He noted the development of the Alberta bean industry, which bene-grown
fited from breeding development and agronomic research and now exports 80 percent of the beans grown in the province.
Potatoes are another example of research put into action. Breeding programs at the centre led to a huge expansion of the industry.
“There’s actually more potatoes here now than there is in Prince Edward Island and the Maritimes,” said Freeze.
“That’s why we have four plants that process potatoes here: the two chipping plants on the way to Taber and then the Old Dutch in Calgary and Frito-Lay plant in Taber. So that’s been a real driver for this area, that regional crop production.”
Freeze said the centre’s research into conservation tillage has been widely adopted. It was largely developed by Wayne Lindwall, who worked for much of his career at the Lethbridge research facility.
Freeze said the centre’s strategic location in feedlot alley, which has the highest cattle feedlot concentration in the country, is no accident.
“This is the main beef research centre for the country,” he said.
“Our sister centre in Lacombe does most of the post slaughter research on beef … but here we do everything up to slaughter.
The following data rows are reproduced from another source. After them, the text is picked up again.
(** C4, as the code has it.  For every call whose callee is the
    identifier [component$], the rule reports one diagnostic, on the call,
    if and only if the call has no type arguments and its first argument
    is an arrow function expression that declares at least one parameter;
    a call whose first argument declares no parameter is never reported,
    with or without type arguments. *)
Theorem generic_props_reported_iff_untyped_arrow_with_parameter ctx call :
  estree call = true -> has_type "CallExpression" call = true ->
  Spec.calleeIs "component$" call = true ->
  (Spec.lacksTypeArguments call = true
   /\ Spec.isArrowFunction (Spec.firstArgument call) = true
   /\ Spec.declaresParameter (Spec.firstArgument call) = true ->
   reports (CallExpression ctx call) Undefined [Diagnostic call message])
  /\ (~ (Spec.lacksTypeArguments call = true
         /\ Spec.isArrowFunction (Spec.firstArgument call) = true
         /\ Spec.declaresParameter (Spec.firstArgument call) = true) ->
      reports (CallExpression ctx call) Undefined [])
  /\ (Spec.declaresParameter (Spec.firstArgument call) = false ->
      reports (CallExpression ctx call) Undefined []).
Proof.
  intros Hwf Ht Hc. pose proof (CallExpression_run ctx call Hwf Ht Hc) as Hrun.
  unfold Decide.genericProps in Hrun.
  destruct (Spec.lacksTypeArguments call), (Spec.isArrowFunction (Spec.firstArgument call)),
    (Spec.declaresParameter (Spec.firstArgument call)); simpl in Hrun;
    repeat split; try exact (fun _ => Hrun); try (intros (? & ? & ?); discriminate);
    try discriminate; intros H; exfalso; apply H; auto.
Qed.

(** Scenario 6 of the specification: [component$((props) => ...)]. *)
Lemma generic_props_witness :
  reports (CallExpression (Examples.route [] []) Examples.component_arrow)
          Undefined [Diagnostic Examples.component_arrow message].
Proof.
  apply (proj1 (generic_props_reported_iff_untyped_arrow_with_parameter
                  (Examples.route [] []) Examples.component_arrow
                  eq_refl eq_refl eq_refl)).
  repeat split.
Defined.
End GenericProps.

(* ===================================================================== *)
(** ** Rule require-document-head *)
(* ===================================================================== *)

Section DocumentHead.
Context {engine : RegExpEngine}.
Import RequireDocumentHead.

Lemma declarations_only_in_variable_declaration v :
  estree v = true -> is_node v = true ->
  has_type "VariableDeclaration" v = true \/ prop_of v p_declarations = Undefined.
Proof.
  intros Hwf Hn. destruct (is_node_object v Hn) as [ps ->].
  apply everywhere_here in Hwf. unfold node_shape in Hwf.
  unfold is_node in Hn. unfold has_type, str_eq. simpl in *.
  destruct (own_property p_type ps); try discriminate.
  apply andb_true_iff in Hwf as [_ H]. apply orb_true_iff in H as [H|H]; [now left|].
  right. now destruct (own_property p_declarations ps).
Qed.
(** * pyforming: a shallow embedding of the beamforming routines

    The Python package [pyforming] holds four functions: [mrt], [zfbf],
    [slnr_max] (normalised beamforming directions computed with numpy) and
    [brb_algorithm_cvx] (the entry point of the Branch-Reduce-and-Bound
    search).  This development embeds them as Rocq functions and states
    what the code does.

    Conventions.
    - A Python exception is a value of [exn]; a call that may raise returns
      a [result].
    - numpy arrays are typed by rank, as the docstrings type them: a 1-D
      array is a list, a 2-D array a [matrix] (shape and rows), a 3-D
      array a [stack] (shape and slices).
    - The scalars of the arrays and the numerical kernels of numpy
      ([np.linalg.norm], [np.linalg.lstsq]) are numpy's, not the
      package's: they are the fields of the class [Numeric]. *)

From Stdlib Require Import String List Arith Bool ZArith QArith Lia.
Import ListNotations.
Local Open Scope nat_scope.

(** ** Exceptions and fallible computations *)

Inductive exn : Type :=
| TypeError
| ValueError
| IndexError
| LinAlgError.

Inductive result (A : Type) : Type :=
| Ok (a : A)
| Raise (e : exn).

Arguments Ok {A} a.
Arguments Raise {A} e.

Definition bind {A B : Type} (m : result A) (f : A -> result B) : result B :=
  match m with
  | Ok a => f a
  | Raise e => Raise e
  end.

Notation "x <- m ;; k" := (bind m (fun x => k))
  (at level 100, m at next level, right associativity).

Definition raises {A : Type} (m : result A) : Prop :=
  exists e, m = Raise e.

(** [for k in ks: w = body(k, w)], stopping at the first exception. *)
Fixpoint for_range {W : Type} (ks : list nat) (body : nat -> W -> result W)
  (w : W) : result W :=
  match ks with
  | [] => Ok w
  | k :: ks' => w' <- body k w ;; for_range ks' body w'
  end.

(** ** numpy arrays *)

Module Np.
(** * AequilibraE [Network]: OSM tiling, GMNS import and per-mode graphs

    A shallow embedding of [aequilibrae/project/network/network.py]:
    [Network.create_from_osm], [Network.create_from_gmns],
    [Network.build_graphs], [Network.skimmable_fields] and
    [Network.set_time_field].

    Conventions.
    - Python floats are idealised as exact rationals ([Q]); equality of
      coordinates is numeric equality ([==]), never rounding.
    - Python exceptions are values of [exn]; code that can raise returns
      a [result].
    - Collaborators whose code is not part of this file ([placegetter],
      [haversine], the database, pandas' string matching, the graph
      objects, the modes of the model) are arguments of the functions
      that call them. *)

From Stdlib Require Import ZArith QArith Qround Qminmax Lia Lqa List String Ascii.
From stdpp Require Import gmap strings list sorting.

(** ** Exceptions and results *)

Inductive exn : Type :=
| FileExistsError (msg : string)
| ValueError (msg : string)
| KeyError (key : string)
| AttributeError (name : string)
| TypeError
| ZeroDivisionError.

Inductive result (A : Type) : Type :=
| Ok (a : A)
| Raise (e : exn).
Arguments Ok {A} a.
Arguments Raise {A} e.

Definition bind {A B} (r : result A) (k : A -> result B) : result B :=
  match r with
  | Ok a => k a
  | Raise e => Raise e
  end.

Notation "'do' x <- r ; k" := (bind r (fun x => k))
  (at level 10, x name, r at level 100, k at level 200).

(** * [create_from_osm] *)

Module Osm.
Local Open Scope Q_scope.

(** A rectangle [[west, south, east, north]] (also [[xmin, ymin, xmax, ymax]]). *)
Record box : Type := Box { xmin : Q; ymin : Q; xmax : Q; ymax : Q }.

(** Numeric equality of two rectangles. *)
Definition box_eq (a b : box) : Prop :=
  xmin a == xmin b /\ ymin a == ymin b /\ xmax a == xmax b /\ ymax a == ymax b.

(** [x, y] lies in the closed rectangle [b]. *)
Definition inside (x y : Q) (b : box) : Prop :=
  xmin b <= x /\ x <= xmax b /\ ymin b <= y /\ y <= ymax b.

(** [a < b] on numbers. *)
Definition Qlt_bool (a b : Q) : bool := negb (Qle_bool b a).

(** The bounds test of line 173. *)
Definition out_of_bounds (west south east north : Q) : bool :=
  Qlt_bool (Qmin east west) (-180)
  || Qlt_bool 180 (Qmax east west)
  || Qlt_bool (Qmin north south) (-90)
  || Qlt_bool 90 (Qmax north south).

Definition valid (b : box) : Prop :=
  out_of_bounds (xmin b) (ymin b) (xmax b) (ymax b) = false.

(** [a / b] on Python numbers raises on a zero divisor. *)
Definition py_div (a b : Q) : result Q :=
  if Qeq_bool b 0 then Raise ZeroDivisionError else Ok (a / b).

(** [math.sqrt] raises on a negative argument; [math.ceil (math.sqrt n)]
    of a non-negative integer is the least [s] with [n <= s * s]. *)
Definition ceil_sqrt (n : Z) : result Z :=
  if (n <? 0)%Z then Raise (ValueError "math domain error") else Ok (Z.sqrt_up n).

(** [range(n)] as numbers. *)
Definition range (n : Z) : list Q :=
  map (fun k => inject_Z (Z.of_nat k)) (seq 0 (Z.to_nat n)).

(** Lines 203-212: the grid of [horizontal * vertical] clamped cells. *)
Definition grid (west south east north : Q) (horizontal vertical : Z) (dx dy : Q)
  : list box :=
  flat_map (fun i =>
    let xmin := Qmax (-180) (west + i * dx) in
    let xmax := Qmin 180 (west + (i + 1) * dx) in
    map (fun j =>
      let ymin := Qmax (-90) (south + j * dy) in
      let ymax := Qmin 90 (south + (j + 1) * dy) in
      Box xmin ymin xmax ymax) (range vertical)) (range horizontal).

(** Lines 196-212: the tiling step, from the bounding box, its
    approximated area and [max_query_area_size]. *)
Definition polygons (bbox : box) (area max_query_area_size : Q) : result (list box) :=
  let west := xmin bbox in
  let south := ymin bbox in
  let east := xmax bbox in
  let north := ymax bbox in
  if Qlt_bool area max_query_area_size then Ok [bbox]
  else
    do q <- py_div area max_query_area_size ;
    let parts := Qceiling q in
    do horizontal <- ceil_sqrt parts ;
    do r <- py_div (inject_Z parts) (inject_Z horizontal) ;
    let vertical := Qceiling r in
    do dx <- py_div (east - west) (inject_Z horizontal) ;
    do dy <- py_div (north - south) (inject_Z vertical) ;
    Ok (grid west south east north horizontal vertical dx dy).

(** The [modes] argument: a list or tuple of strings, one string, or
    anything else. *)
Inductive modes_arg : Type :=
| ModesList (l : list string)
| ModesStr (s : string)
| ModesOther.

(** What the call does besides returning. *)
Inductive event : Type :=
| AlterTable (table : string)
| Commit
| Warn (msg : string)
| LogWarning (msg : string)
| LogInfo (msg : string)
| Download (polygons : list box) (modes : list string)
| Build.

Record run : Type := Run { events : list event; outcome : result unit }.

Definition not_found_msg (place_name : string) : string :=
  "We could not find a reference for place name " ++ place_name.

(** [west, south, east, north = bbox]: unpacking [None] raises. *)
Definition unpack (bbox : option box) : result box :=
  match bbox with
  | None => Raise TypeError
  | Some b => Ok b
  end.

Section CreateFromOsm.
(** [placegetter]: a place name to an optional bounding box and a report. *)
Variable placegetter : string -> option box * list string.
(** [haversine lon1 lat1 lon2 lat2]: great-circle distance. *)
Variable haversine : Q -> Q -> Q -> Q -> Q.
(** [i] is one of the report lines that contain "PLACE FOUND". *)
Variable place_found : string -> bool.
(** [Parameters().parameters["osm"]["max_query_area_size"]]. *)
Variable max_query_area_size : Q.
This centre was the key developer for the feedlot feeding system in this area.”
He said the centre’s development of a barley finishing system was instrumental in feedlot operations. For example, the practice of tempering barley by adding water to rations was studied and tested at the research centre and is now common practice in feedlots.
About 500,000 cattle per year are finished in the County of Lethbridge and three million in Alberta.
Cattle cross-breeding research, grazing studies on short-grass prairie and extensive work on livestock pest management also appears on the centre’s resume.
“This centre had probably the only livestock pest management group in North America,” Freeze said.
“We used to have up to 10 scientists looking at livestock pests, everything from cattle grubs to horn flies to mosquitoes to lice and ticks on cattle.”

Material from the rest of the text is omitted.